# THE TASK
The records that follow are to be transcribed exactly.

▬▬▬▬▬▬

Lemma handleSubmit_clears_timer_once_witness :
  count (is_clear_of 0) (new_events (handleSubmit env_server_error) filled_app) = 1%nat ∧
  live_intervals (exec (handleSubmit env_server_error) filled_app) = ∅.
Proof.
  destruct (handleSubmit_clears_timer_once filled_app env_server_error png_640x480)
    as (_ & Hclear & _ & _ & Hsub).
  - split; [reflexivity|]. split; [vm_compute; discriminate|discriminate].
  - split; [exact Hclear|]. apply leibniz_equiv. apply equiv_empty. exact Hsub.
Defined.

(** C7, as amended. For every non-2xx response to a submission that
    passes validation the controller logs one console entry. Its detail
    is the [detail] member of the JSON body when that is truthy, else the
    [message] member when that is truthy, else the preset text
    [Failed to process the sketch]; when the body does not parse as JSON
    (or parses to [null]) it is the status line. The detail goes to the
    console only: the component's error message stays empty, the result
    is untouched, and the notification is the fixed generic text
    whatever the response says. *)
Theorem handleSubmit_http_failure_logs_detail app env file resp :
  passes_validation (st app) file →
  fetch_outcome env = Responded resp →
  response_ok resp = false →
  new_events (handleSubmit env) app =
    [EvSetInterval (timer_next (br app)) 200;
     EvFetch (submission_request file (description (st app)) (selectedGender (st app)));
     EvConsoleError error_label (ErrorObject (logged_detail resp));
     EvClearInterval (timer_next (br app));
     EvSetTimeout LowerBusyFlag 500] ∧
  notification (st (exec (handleSubmit env) app))
    = Some (mkNotification error msg_generic_failure) ∧
  errorMessage (st (exec (handleSubmit env) app)) = [] ∧
  result (st (exec (handleSubmit env) app)) = result (st app).
Proof.
  intros Hv Hout Hok. start_valid app Hv. rewrite Hout. mrun. rewrite Hok. mrun.
  edestruct reject_response_throws as (p & -> & _); [cbn; set_solver|].
  mrun. rewrite <- !app_assoc. cbn [app].
  split; [apply drop_app_length|]. repeat split.
Qed.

▬▬▬▬▬▬

# EXERCISE RESULT
Lemma handleSubmit_clears_timer_once_witness :
  count (is_clear_of 0) (new_events (handleSubmit env_server_error) filled_app) = 1%nat ∧
  live_intervals (exec (handleSubmit env_server_error) filled_app) = ∅.
Proof.
  destruct (handleSubmit_clears_timer_once filled_app env_server_error png_640x480)
    as (_ & Hclear & _ & _ & Hsub).
  - split; [reflexivity|]. split; [vm_compute; discriminate|discriminate].
  - split; [exact Hclear|]. apply leibniz_equiv. apply equiv_empty. exact Hsub.
Defined.

(** C7, as amended. For every non-2xx response to a submission that
    passes validation the controller logs one console entry. Its detail
    is the [detail] member of the JSON body when that is truthy, else the
    [message] member when that is truthy, else the preset text
    [Failed to process the sketch]; when the body does not parse as JSON
    (or parses to [null]) it is the status line. The detail goes to the
    console only: the component's error message stays empty, the result
    is untouched, and the notification is the fixed generic text
    whatever the response says. *)
Theorem handleSubmit_http_failure_logs_detail app env file resp :
  passes_validation (st app) file →
  fetch_outcome env = Responded resp →
  response_ok resp = false →
  new_events (handleSubmit env) app =
    [EvSetInterval (timer_next (br app)) 200;
     EvFetch (submission_request file (description (st app)) (selectedGender (st app)));
     EvConsoleError error_label (ErrorObject (logged_detail resp));
     EvClearInterval (timer_next (br app));
     EvSetTimeout LowerBusyFlag 500] ∧
  notification (st (exec (handleSubmit env) app))
    = Some (mkNotification error msg_generic_failure) ∧
  errorMessage (st (exec (handleSubmit env) app)) = [] ∧
  result (st (exec (handleSubmit env) app)) = result (st app).
Proof.
  intros Hv Hout Hok. start_valid app Hv. rewrite Hout. mrun. rewrite Hok. mrun.
  edestruct reject_response_throws as (p & -> & _); [cbn; set_solver|].
  mrun. rewrite <- !app_assoc. cbn [app].
  split; [apply drop_app_length|]. repeat split.
Qed.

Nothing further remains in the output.